### [WHAT YOU NEED TO DO]
Below are the records; give the number of their lines that contain the word "Require" and nothing more.

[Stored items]
════

(** C25 (roundtrip). What the lock reports is what the server reads: after the
    thread has prepared its tables, the frame of a heart beat, of an opened lock,
    of the battery, of the six alarms of the lock and of the four faults is
    decoded, by its declared length, its command and its fields, to the number
    of the frame, the same alarm, the key (up to a zero byte), the state of the
    motor or of the battery that was read (if its two devices are there), and
    the time of the mail.  The one thing that is lost are the seconds of the six
    alarms, which lie behind the declared length. *)
Theorem server_reads_report fuel a time order user w rq w' :
  calendar (localtime time) → a ∈ reported_alarms →
  build_frame fuel a time order user (prepared w) = Done (inl rq) w' →
  ∃ r, server_reads (serialize (rq_frame rq)) = Some (gprs_order w, r) ∧ reports a time w r.
Proof.
  intros Hc Ha E. assert (gprs_order (prepared w) = gprs_order w) as Ho by done. rewrite <- Ho.
  unfold reported_alarms in Ha. rewrite !elem_of_app in Ha. destruct Ha as [Ha|[Ha|Ha]].
  - rewrite !elem_of_cons, elem_of_nil in Ha. destruct Ha as [->|[->|[->|[]]]]; cbn [build_frame] in E.
    + apply with_order_inv in E as (d & -> & ->%mreturn_inv). rewrite reads_frame by (cbn; lia).
      by exists Rp_heart.
    + apply with_order_inv in E as (d & -> & E). unfold lock_open_process in E. rewrite get_run in E.
      match type of E with context [gprs_mail_user ?v] =>
        change (gprs_mail_user v) with (gprs_mail_user w) in E end.
      destruct user; try done. apply mreturn_inv in E as ->.
      assert (length (strncpy 4 (gprs_mail_user w) ++ bcd_time time) = 10%nat) as Hl
        by (by rewrite length_app, strncpy_length).
      rewrite reads_frame by (cbn [serialize_data]; lia || (rewrite Hl; done)).
      cbn [serialize_data read_report Z.eqb Pos.eqb]. rewrite (take_ge (strncpy 4 _ ++ _)) by (rewrite Hl; done).
      eexists. split; [reflexivity|].
      rewrite take_app_length', drop_app_length' by (by rewrite strncpy_length).
      by rewrite digits_time.
    + apply with_order_inv in E as (d & -> & E). unfold battery_alarm_process in E.
      rewrite !observe_run in E. apply mseq_Done in E as (b & w1 & E & [= <- _]).
      rewrite reads_frame by (cbn; lia). eexists. split; [reflexivity|].
      change (map digits (bcd_time time)) with (map digits (bcd_time time)).
      split; [done|]. split; [by apply digits_time|]. intros H1 H2. revert E.
      unfold battery_get_data. rewrite H1, H2. unfold pin_read. rewrite mseq_assoc, observe_run.
      rewrite mseq_return_l. unfold bat_enable, bat_disable, when. rewrite H2. unfold emit.
      rewrite upd_run, observe_run, upd_run. intros E. apply mseq_Done in E as (m & w2 & E & [= <- <-]).
      destruct (work_time_of _) as [x|] eqn:Hx; [|done]. injection E as <- _. done.
  - assert (∃ m, build_frame fuel a time order user = with_order 0x8 0x3 (work_alarm_process a time) m) as [m Hm].
    { revert Ha. unfold work_alarms. rewrite !elem_of_cons, elem_of_nil.
      intros [->|[->|[->|[->|[->|[->|[]]]]]]]; by eexists. }
    rewrite Hm in E. apply with_order_inv in E as (d & -> & E). unfold work_alarm_process in E.
    rewrite get_run in E. apply mseq_Done in E as (x & w1 & Ex & E).
    destruct (_ !! _) as [y|] eqn:Hy; [|done]. injection Ex as -> <-.
    apply work_type in Hy as [Hy Hr]; [|done]. unfold motor_status in E.
    destruct (dev_present DEV_MOTOR_STATUS); [|done]. unfold pin_read in E. rewrite observe_run in E.
    apply mreturn_inv in E as ->. rewrite reads_frame by (rewrite ?be16_small by done; cbn; lia).
    cbn [serialize_data]. rewrite be16_small by done. cbn [read_report Z.eqb Pos.eqb app].
    change (take (Z.to_nat 8) (0 :: x :: ?s :: bcd_time time)) with (0 :: x :: s :: take 5 (bcd_time time)).
    cbv beta iota. rewrite Z.mul_0_r, Z.add_0_l, Hy. eexists. split; [reflexivity|].
    split; [done|]. split; [done|]. split; [done|]. rewrite <- digits_time by done. done.
  - assert (∃ m, build_frame fuel a time order user = with_order 0x8 0x4 (fault_alarm_process a time) m) as [m Hm].
    { revert Ha. unfold fault_alarms. rewrite !elem_of_cons, elem_of_nil.
      intros [->|[->|[->|[->|[]]]]]; by eexists. }
    rewrite Hm in E. apply with_order_inv in E as (d & -> & E). unfold fault_alarm_process in E.
    rewrite get_run in E. apply mseq_Done in E as (x & w1 & Ex & E).
    destruct (_ !! _) as [y|] eqn:Hy; [|done]. injection Ex as -> <-.
    apply fault_type in Hy as [Hy Hr]; [|done].
    apply mreturn_inv in E as ->. rewrite reads_frame by (rewrite ?be16_small by done; cbn; lia).
    cbn [serialize_data]. rewrite be16_small by done. cbn [read_report Z.eqb Pos.eqb app].
    change (take (Z.to_nat 8) (0 :: x :: bcd_time time)) with (0 :: x :: bcd_time time).
    cbv beta iota. rewrite Z.mul_0_r, Z.add_0_l, Hy. eexists. split; [reflexivity|].
    split; [done|]. split; [done|]. by apply digits_time.
Qed.
(* ===== verification/GsmAt.v ===== *)
(** * AT commands (at_command_map, gsm_recv_frame, at_response_process and
      gsm_command of src/gsm.c)

    A command is written to the uart, then the lines of the modem's answer are
    read one by one: its echo, and what the command's case expects behind it.
    Reading a line starts over on an empty one, without a bound in the source;
    [fuel] is how often it may.  What [gsm_put_char] and [gsm_put_hex] print is
    not modelled, but their [strlen] is: a line that fills the buffer has no end
    for it. *)
From stdpp Require Import base strings list pretty sets.
From Stdlib Require Import ZArith Lia.
From S2P Require Import Prelude World Monad Untils GsmService.

(** ** The commands *)

(** [CR], a double quote and control-Z are written by their codes. *)
Definition cr : list Z := [0x0D].
Definition quoted (s : list Z) : list Z := 34 :: s ++ [34].
(** With a modem and a server as HTTP has them, and a disk with
    room, the download ends and /aip.bin is the image, byte for byte, whether
    the modem takes it at once or in ranges, and whatever was in the file
    before.  It is a success if the image fits in the modem; otherwise the
    server must answer 400 to a range that ends behind the image, and no range
    may end exactly with it.  [fuel] bounds the requests and the reads and
    depends on the size of the image only. *)
Lemma aip_downloads_image fuel w n :
  mq_gsm w = Some (mkQueue [] (S n)) → 2 * Z.of_nat (length img) + 4 < Z.of_nat fuel →
  ∃ w', get_aip fuel w = Done aip_result w' ∧ files w' AIP_BIN_NAME = Some img.
Proof.
  intros Hq Hfuel. unfold get_aip.
  rewrite (mseq_run _ _ _ _ _ (file_unlink_works _ w (proj1 disk_works _))).
  set (w1 := set_files _ _). rewrite (mseq_run _ _ _ _ _ (file_create_works _ w1 (proj1 disk_works _))).
  set (w2 := set_files _ _).
  assert (http_at w2 (Some []) (http_range w2)) as H2.
  { split; [by exists n| |done]. unfold w2, w1. cbn. by rewrite !fn_lookup_insert. }
  rewrite !mseq_assoc.
  destruct (setup_run AT_SAPBR_CLOSE CD_none w2 _ _ H2) as (w3 & E3 & H3); [by_computation|].
  rewrite (mseq_run _ _ _ _ _ E3), mseq_assoc.
  destruct (setup_run AT_HTTPTERM CD_none w3 _ _ H3) as (w4 & E4 & H4); [by_computation|].
  rewrite (mseq_run _ _ _ _ _ E4), mseq_assoc, get_run, mseq_assoc, get_run, mseq_assoc.
  destruct (setup_expect (aip_opening (aip_bin_http_address w4) (aip_bin_http_address_length w4))
    w4 _ _ H4) as (w5 & r5 & E5 & H5 & R5).
  { unfold aip_opening, ok_step, setup_commands.
    repeat (apply Forall_cons; split; [split; [by_computation|done]|]). by apply Forall_nil. }
  rewrite (mseq_run _ _ _ _ _ E5). rewrite R5 in H5 by (right; cbn; by_computation).
  destruct (first_run fuel w5 H5 Hfuel) as (w6 & r6 & E6 & H6). rewrite (mseq_run _ _ _ _ _ E6).
  destruct (setup_run AT_HTTPTERM CD_none w6 _ _ H6) as (w7 & E7 & H7); [by_computation|].
  rewrite (mseq_run _ _ _ _ _ E7).
  destruct (setup_run AT_SAPBR_CLOSE CD_none w7 _ _ H7) as (w8 & E8 & H8); [by_computation|].
  rewrite (mseq_run _ _ _ _ _ E8). exists w8. split; [done|]. by destruct H8.
Qed.
End download.
(** ** What the operations do to the contents *)

Section contents.
Context {HS : Sst25} (fuel : nat).
Hypothesis enough : (sst_delay < fuel)%nat.

Lemma wait_is_wip n : spi_flash_wait_write_end n = wip n.
Proof. induction n as [|n IH]; cbn; [done|]. by rewrite IH. Qed.

Lemma wait_sent w : ∃ w', spi_flash_wait_write_end fuel w = Done () w' ∧ sent [] w w'.
Proof using enough. rewrite wait_is_wip. by apply wip_sent. Qed.

(** One transaction and the wait for its end *)
Lemma command_sent {A} bytes (k : M A) w : ∃ w',
  (spi_write bytes ;;; spi_flash_wait_write_end fuel ;;; k) w = k w' ∧ sent [bytes] w w'.
Proof using enough.
  destruct (spi_write_sent bytes w) as (w1 & E1 & S1). rewrite (mseq_run _ _ _ _ _ E1).
  destruct (wait_sent w1) as (w2 & E2 & S2). rewrite (mseq_run _ _ _ _ _ E2). exists w2.
  split; [done|]. exact (sent_trans _ _ _ _ _ S1 S2).
Qed.

Lemma status_enable_sent {A} (k : M A) w : ∃ w',
  (spi_flash_write_status_enable fuel ;;; k) w = k w' ∧ sent [[0x50]; [0x01; 0x00]] w w'.
Proof using enough.
  unfold spi_flash_write_status_enable. rewrite mseq_assoc.
  destruct (spi_write_sent [0x50] w) as (w1 & E1 & S1). rewrite (mseq_run _ _ _ _ _ E1), mseq_assoc.
  destruct (command_sent [0x01; 0x00] k w1) as (w2 & -> & S2). exists w2. split; [done|].
  exact (sent_trans _ _ _ _ _ S1 S2).
Qed.

Lemma write_enable_mem {A} (k : M A) w : ∃ w', (spi_flash_write_enable fuel ;;; k) w = k w' ∧
  spied w w' ∧ sst_ready (spi_history w') ∧ ∀ a, flash_mem w' a = flash_mem w a.
Proof using enough.
  unfold spi_flash_write_enable. rewrite mseq_assoc.
  edestruct (status_enable_sent (A := A)) as (w1 & E1 & S1). rewrite E1, mseq_assoc.
  destruct (command_sent [0x06] k w1) as (w2 & -> & S2).
  destruct (sent_trans _ _ _ _ _ S1 S2) as [Sp H]. exists w2. split; [done|]. split; [done|].
  unfold flash_mem. rewrite H. apply sst_enables.
Qed.

Lemma write_disable_mem {A} (k : M A) w : ∃ w', (spi_flash_write_disable fuel ;;; k) w = k w' ∧
  spied w w' ∧ ∀ a, flash_mem w' a = flash_mem w a.
Proof using enough.
  unfold spi_flash_write_disable. rewrite mseq_assoc.
  edestruct (status_enable_sent (A := A)) as (w1 & E1 & [S1 H1]). rewrite E1, mseq_assoc.
  destruct (command_sent [0x04] k w1) as (w2 & -> & [S2 H2]).
  exists w2. split; [done|]. split; [by eapply spied_trans|]. intros a.
  unfold flash_mem. by rewrite H2, sst_disables, H1, sst_unprotects.
Qed.

(** The three masks of spi_flash_sector_erase and the three conversions to a
    byte of spi_flash_buffer_write send the same address. *)
Lemma erase_address s :
  [Z.shiftr (Z.land s 0xFF0000) 16; Z.shiftr (Z.land s 0xFF00) 8; Z.land s 0xFF] = address_bytes s.
Proof using Type. clear enough.
  unfold address_bytes. rewrite !Z.shiftr_land. change (Z.shiftr 0xffff 8) with 0xff.
  by rewrite <- Z.land_assoc.
Qed.

Lemma program_bytes s d0 d1 :
  [0xad; u8 (Z.shiftr s 16); u8 (Z.shiftr s 8); u8 s; d0; d1] = 0xad :: address_bytes s ++ [d0; d1].
Proof using Type. clear enough.
  rewrite <- erase_address, !Z.shiftr_land.
  change (Z.shiftr 0xFF0000 16) with (Z.ones 8). change (Z.shiftr 0xFF00 8) with (Z.ones 8).
  change 0xFF with (Z.ones 8). by rewrite !Z.land_ones.
Qed.

Lemma sector_erase_mem {A} s (k : M A) w : sst_address s → ∃ w',
  (spi_flash_sector_erase fuel s ;;; k) w = k w' ∧ spied w w' ∧
  ∀ a, flash_mem w' a = if a / 4096 =? s / 4096 then 0xff else flash_mem w a.
Proof using enough.
  intros Hs. unfold spi_flash_sector_erase. rewrite erase_address, mseq_assoc.
  edestruct (write_enable_mem (A := A)) as (w1 & E1 & S1 & R1 & M1). rewrite E1, mseq_assoc.
  destruct (command_sent (0x20 :: address_bytes s) k w1) as (w2 & -> & [S2 H2]).
  exists w2. split; [done|]. split; [by eapply spied_trans|]. intros a.
  unfold flash_mem. rewrite H2, sst_erases by done. case_match; [done|]. apply M1.
Qed.

(** The first [i] bytes of the buffer, programmed over what is there *)
Definition overlaid (s : Z) (buf : list Z) (i : Z) (m : Z → Z) (a : Z) : Z :=
  if (s <=? a) && (a <? s + i) then Z.land (m a) (tbl buf (a - s)) else m a.

Lemma overlaid_more s buf i m a : 0 <= i →
  (if a =? s + i then Z.land (overlaid s buf i m a) (tbl buf i)
   else if a =? s + i + 1 then Z.land (overlaid s buf i m a) (tbl buf (i + 1))
   else overlaid s buf i m a) = overlaid s buf (i + 2) m a.
Proof using Type. clear enough.
  intros Hi. unfold overlaid.
  destruct (Z.eqb_spec a (s + i)), (Z.eqb_spec a (s + i + 1)); try lia;
    repeat match goal with
    | |- context [?x <=? ?y] => destruct (Z.leb_spec x y); try lia
    | |- context [?x <? ?y] => destruct (Z.ltb_spec x y); try lia
    end; cbn [andb]; try done; do 2 f_equal; lia.
Qed.

Lemma buffer_write_loop_mem {A} s buf m (k : M A) :
  Forall byte buf → 0 <= s → s + Z.of_nat (length buf) <= 0x200000 →
  ∀ n off w, (off + 2 * n <= length buf)%nat → sst_next (spi_history w) = Some (s + Z.of_nat off) →
  (∀ a, flash_mem w a = overlaid s buf (Z.of_nat off) m a) →
  ∃ w', (buffer_write_loop fuel n buf off ;;; k) w = k w' ∧ spied w w' ∧
    ∀ a, flash_mem w' a = overlaid s buf (Z.of_nat (off + 2 * n)) m a.
Proof using enough.
  intros Hb Hs0 Hs. induction n as [|n IH]; intros off w Hlen Hnext Hmem; cbn [buffer_write_loop].
  - exists w. rewrite mseq_return_l. split; [done|]. split; [apply spied_refl|].
    by rewrite Nat.mul_0_r, Nat.add_0_r.
  - assert (buf !! off = Some (tbl buf (Z.of_nat off))) as ->.
    { rewrite <- lookup_tbl by lia. by rewrite Nat2Z.id. }
    assert (buf !! S off = Some (tbl buf (Z.of_nat off + 1))) as ->.
    { rewrite <- lookup_tbl by lia. f_equal. lia. }
    unfold deref. rewrite mseq_assoc, mseq_return_l, mseq_assoc, mseq_return_l, mseq_assoc.
    set (d0 := tbl buf (Z.of_nat off)). set (d1 := tbl buf (Z.of_nat off + 1)).
    destruct (spi_write_sent [0xad; d0; d1] w) as (w1 & E1 & S1).
    rewrite (mseq_run _ _ _ _ _ E1), mseq_assoc.
    destruct (wait_sent w1) as (w2 & E2 & S2). rewrite (mseq_run _ _ _ _ _ E2).
    destruct (sent_trans _ _ _ _ _ S1 S2) as [Sp H].
    destruct (sst_programs_on (spi_history w) (s + Z.of_nat off) d0 d1) as [N M];
      [done|unfold sst_address; lia|by apply tbl_fits..|].
    destruct (IH (S (S off)) w2) as (w3 & E3 & S3 & M3).
    + lia.
    + rewrite H. cbn [app]. rewrite N. f_equal. lia.
    + intros a. unfold flash_mem. rewrite H. cbn [app]. rewrite M.
      replace (Z.of_nat (S (S off))) with (Z.of_nat off + 2) by lia.
      rewrite <- overlaid_more by lia. unfold flash_mem in Hmem. by rewrite Hmem.
    + exists w3. split; [done|]. split; [by eapply spied_trans|].
      by replace (off + 2 * S n)%nat with (S (S off) + 2 * n)%nat by lia.
Qed.
Lemma aligned pos : Z.ldiff (pos * 4096) 0xFFF = pos * 4096.
Proof using Type. clear enough.
  change 0xFFF with (Z.ones 12). rewrite Z.ldiff_ones_r, Z.shiftr_div_pow2, Z.shiftl_mul_pow2 by lia.
  change (2 ^ 12) with 4096. by rewrite Z.div_mul.
Qed.
(** [firm_update] erases the pages from 0x08000000 to 0x08060000
    in order and then programs their words from the SPI flash in order; the
    first call that fails is the last, and whatever happened the processor is
    reset at the end: after a failure the lock starts from a flash that is
    erased or half written, and nothing is tried again. *)
Lemma firm_update_stops_at_failure w : ∃ w', firm_update flash_complete w = Done () w' ∧
  spied w w' ∧
  trace w' = trace w ++
    take (calls flash_complete (now w) (length (update_plan w))) (update_plan w) ++ [Ev_reset].
Proof. rewrite update_plan_length. apply firm_update_run. Qed.

(** ** What the processor's flash holds *)

Definition in_bank (n : Z) (a : Z) : bool :=
  (BANK1_WRITE_START_ADDR <=? a) && (a <? BANK1_WRITE_START_ADDR + n).

Lemma in_bank_spec n a :
  BoolSpec (BANK1_WRITE_START_ADDR <= a < BANK1_WRITE_START_ADDR + n)
    (¬ BANK1_WRITE_START_ADDR <= a < BANK1_WRITE_START_ADDR + n) (in_bank n a).
Proof.
  unfold in_bank. destruct (Z.leb_spec BANK1_WRITE_START_ADDR a); cbn.
  - destruct (Z.ltb_spec a (BANK1_WRITE_START_ADDR + n)); constructor; lia.
  - constructor. lia.
Qed.

Lemma rom_erase_event rom i a : rom_step rom (erase_event i) a =
  let p := BANK1_WRITE_START_ADDR + FLASH_PAGE_SIZE * i in
  if (p <=? a) && (a <? p + FLASH_PAGE_SIZE) then 0xff else rom a.
Proof. done. Qed.

Lemma rom_program_event rom w i a : rom_step rom (program_event w i) a =
  let p := BANK1_WRITE_START_ADDR + 4 * i in
  let half := p + (a - p) / 2 * 2 in
  if (p <=? a) && (a <? p + 4) && (rom half =? 0xff) && (rom (half + 1) =? 0xff)
  then Z.land (Z.shiftr (flash_word w (FLASH_START_WRITE_ADDR + 4 * i)) (8 * (a - p))) 0xff else rom a.
Proof. done. Qed.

════

### [RESULT]
3